The Library of Congress acquired the collection through a purchase/gift from Robin G. Stanford of Houston, Texas. During the past 40 years, Stanford has collected stereographs of both the Civil War and Texas. Through the assistance of the Center for Civil War Photography and retired Library of Congress curator Carol Johnson, the Library was allowed to select images that significantly improve its representation of the war and of life in mid-19th-century America. The center has also funded the digitizing of the first group of stereographs.

"I’m delighted that the Library of Congress has agreed to acquire my collection," said Stanford. "I feel that the Library is the perfect home for the images, an ultra-safe and secure place where they will be fully accessible, not only now, but for future generations to come."

Helena Zinkham, chief of the Prints and Photographs Division at the Library of Congress, said "Mrs. Stanford offered the Library an exceptional opportunity to fill key gaps in our holdings by making available selections from her unparalleled collection of American Civil War stereographs."

The Library’s Prints and Photographs Division is a premiere research center for access to original Civil War pictures. But most of the documentary photographs were made by such master Northern photographers as Alexander Gardner and the Mathew Brady Studio.

"We have critical gaps in our Southern stereographs and in images by local photographers in both North and South. The Stanford Collection can provide scenes with slaves in 1860 South Carolina, views in Louisiana and Texas, rare coverage of naval and land battles, small Pennsylvania battlefront towns and much more," said Zinkham. "The Library has long sought to expand its coverage of the war. At the start of the Civil War 150th anniversary years, the Liljenquist Collection brought remarkable portraiture of enlisted men, both Confederate and Union. As the anniversary years conclude, the Stanford Collection adds rare views of the South made by the people who lived there. Together, these collections can fuel new research for years to come."

The 77 images now online include 12 from Lincoln’s funeral procession through cities, including Baltimore, Philadelphia, New York City and Springfield, Illinois. The images show the president’s casket in elaborate open-air hearses that passed through the main streets of the cities; buildings draped in mourning bunting; and crowds lined up to see the procession.

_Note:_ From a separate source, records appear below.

(* ===== verification/VmSpec.v ===== *)
(** * VmSpec: address spaces

    A page directory is described by [tab], the page table (if any) of each of its
    1024 entries, and by [ent], the page table entry of each of the 2^20 pages of
    addresses.  The operations of vm.c are functions on these. *)

From S2P Require Import Prelude Mem Log Kalloc Vm.

(** ** Addresses and entries as numbers *)

Lemma land_low a n : 0 <= n -> Z.land a (2 ^ n - 1) = a mod 2 ^ n.
Proof. intros Hn. rewrite <- Z.land_ones by done. by rewrite Z.ones_equiv, Z.sub_1_r. Qed.

Lemma land_high a n : 0 <= n -> Z.land a (Z.lnot (2 ^ n - 1)) = a - a mod 2 ^ n.
Proof.
  intros Hn. rewrite <- Z.ldiff_land. rewrite Z.sub_1_r, <- Z.ones_equiv, Z.ldiff_ones_r by done.
  rewrite Z.shiftl_mul_pow2, Z.shiftr_div_pow2 by done. pose proof (Z.div_mod a (2 ^ n)). pose proof (Z.pow_pos_nonneg 2 n). lia.
Qed.

Lemma lor_low a f n : 0 <= n -> a mod 2 ^ n = 0 -> 0 <= f < 2 ^ n -> Z.lor a f = a + f.
Proof.
  intros Hn Ha Hf. rewrite <- (Z.lxor_lor a f).
  - symmetry. apply Z.add_nocarry_lxor. apply Z.bits_inj'. intros k Hk. rewrite Z.land_spec, Z.bits_0.
    destruct (decide (k < n)) as [Hlt|Hge].
    + rewrite <- (Z.mod_pow2_bits_low a n k) by lia. rewrite Ha, Z.bits_0. done.
    + rewrite <- (Z.mod_small f (2 ^ n)), Z.mod_pow2_bits_high by lia. apply andb_false_r.
  - apply Z.bits_inj'. intros k Hk. rewrite Z.land_spec, Z.bits_0.
    destruct (decide (k < n)) as [Hlt|Hge].
    + rewrite <- (Z.mod_pow2_bits_low a n k) by lia. rewrite Ha, Z.bits_0. done.
    + rewrite <- (Z.mod_small f (2 ^ n)), Z.mod_pow2_bits_high by lia. apply andb_false_r.
Qed.

Lemma PGROUNDDOWN_eq a : PGROUNDDOWN a = a - a mod 4096.
Proof. apply (land_high a 12). lia. Qed.

Lemma PTE_ADDR_eq a : PTE_ADDR a = a - a mod 4096.
Proof. apply (land_high a 12). lia. Qed.

Lemma PTE_FLAGS_eq a : PTE_FLAGS a = a mod 4096.
Proof. apply (land_low a 12). lia. Qed.

Lemma PDX_eq va : PDX va = va / 2 ^ 22 mod 1024.
Proof. unfold PDX, PDXSHIFT. rewrite Z.shiftr_div_pow2 by lia. apply (land_low _ 10). lia. Qed.

Lemma PTX_eq va : PTX va = va / 2 ^ 12 mod 1024.
Proof. unfold PTX, PTXSHIFT. rewrite Z.shiftr_div_pow2 by lia. apply (land_low _ 10). lia. Qed.

Lemma PGADDR_eq d : 0 <= d <= 1024 -> PGADDR d 0 0 = d * 2 ^ 22 mod 2 ^ 32.
Proof. intros Hd. unfold PGADDR, PDXSHIFT, PTXSHIFT. rewrite Z.shiftl_0_l, !Z.lor_0_r, Z.shiftl_mul_pow2 by lia. done. Qed.

(** An entry is present. *)
Definition present (e : Z) : bool := Z.odd e.

Lemma land_P e : (Z.land e PTE_P =? 0) = negb (present e).
Proof.
  unfold PTE_P, present. change 1 with (2 ^ 1 - 1). rewrite land_low by lia. change (2 ^ 1) with 2. rewrite Zmod_odd. by destruct (Z.odd e).
Qed.

(** A page of memory: its kernel address, and a table entry for it. *)
(** Decides comparisons. *)
Ltac zdecide :=
  repeat match goal with
  | |- context [?a <=? ?b] => first [rewrite (proj2 (Z.leb_le a b)) by lia|rewrite (proj2 (Z.leb_gt a b)) by lia]
  | |- context [?a <? ?b] => first [rewrite (proj2 (Z.ltb_lt a b)) by lia|rewrite (proj2 (Z.ltb_ge a b)) by lia]
  end; cbn [andb].

Section Pages.
Context (kend : Z).
Hypothesis Hkend : KERNBASE < kend.

Notation vpage := (page kend).

Lemma vpage_range p : vpage p -> p mod 4096 = 0 /\ KERNBASE < p < KERNBASE + PHYSTOP.
Proof using Hkend. intros (H1 & H2 & H3 & H4). unfold V2P, u32, KERNBASE, PHYSTOP, PGSIZE in *. split; [done|]. zlia. Qed.

Lemma vpage_V2P p : vpage p -> V2P p = p - KERNBASE /\ 0 < V2P p < PHYSTOP /\ V2P p mod 4096 = 0.
Proof using Hkend.
  intros Hp. destruct (vpage_range p Hp) as [H1 H2]. unfold V2P, KERNBASE, PHYSTOP in *. rewrite u32_small by lia. split_and!; [done|lia|lia|zlia].
Qed.

Lemma P2V_V2P p : vpage p -> P2V (V2P p) = p.
Proof using Hkend. intros Hp. destruct (vpage_V2P p Hp) as (-> & _). destruct (vpage_range p Hp) as [_ H]. unfold P2V, KERNBASE, PHYSTOP in *. rewrite u32_small by lia. lia. Qed.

The other 65 images are stereograph photos taken by James M. Osborn and Frederick E. Durbec, who operated a photography business, "Osborn & Durbec’s Southern Stereoscopic & Photographic Depot" on King Street in Charleston, South Carolina, from about 1859 to1863. The stereo photos show scenes from South Carolina in 1860-61, including slaves living and working at Rockville Plantation; Fort Sumter after bombardment; Fort Moultrie; and the Charleston Battery.

The Library of Congress Prints and Photographs Division holds more than 15 million photographs, drawings and prints from the 15th century to the present day. International in scope, these visual collections represent a uniquely rich array of human experience, knowledge, creativity and achievement, touching on almost every realm of endeavor: science, art, invention, government and political struggle, and the recording of history. For more information, visit www.loc.gov/rr/print/.

The Library of Congress, the nation’s oldest federal cultural institution and the largest library in the world, holds more than 158 million items in various languages, disciplines and formats. The Library serves the U.S. Congress and the nation both on-site in its reading rooms on Capitol Hill and through its award-winning website at www.loc.gov.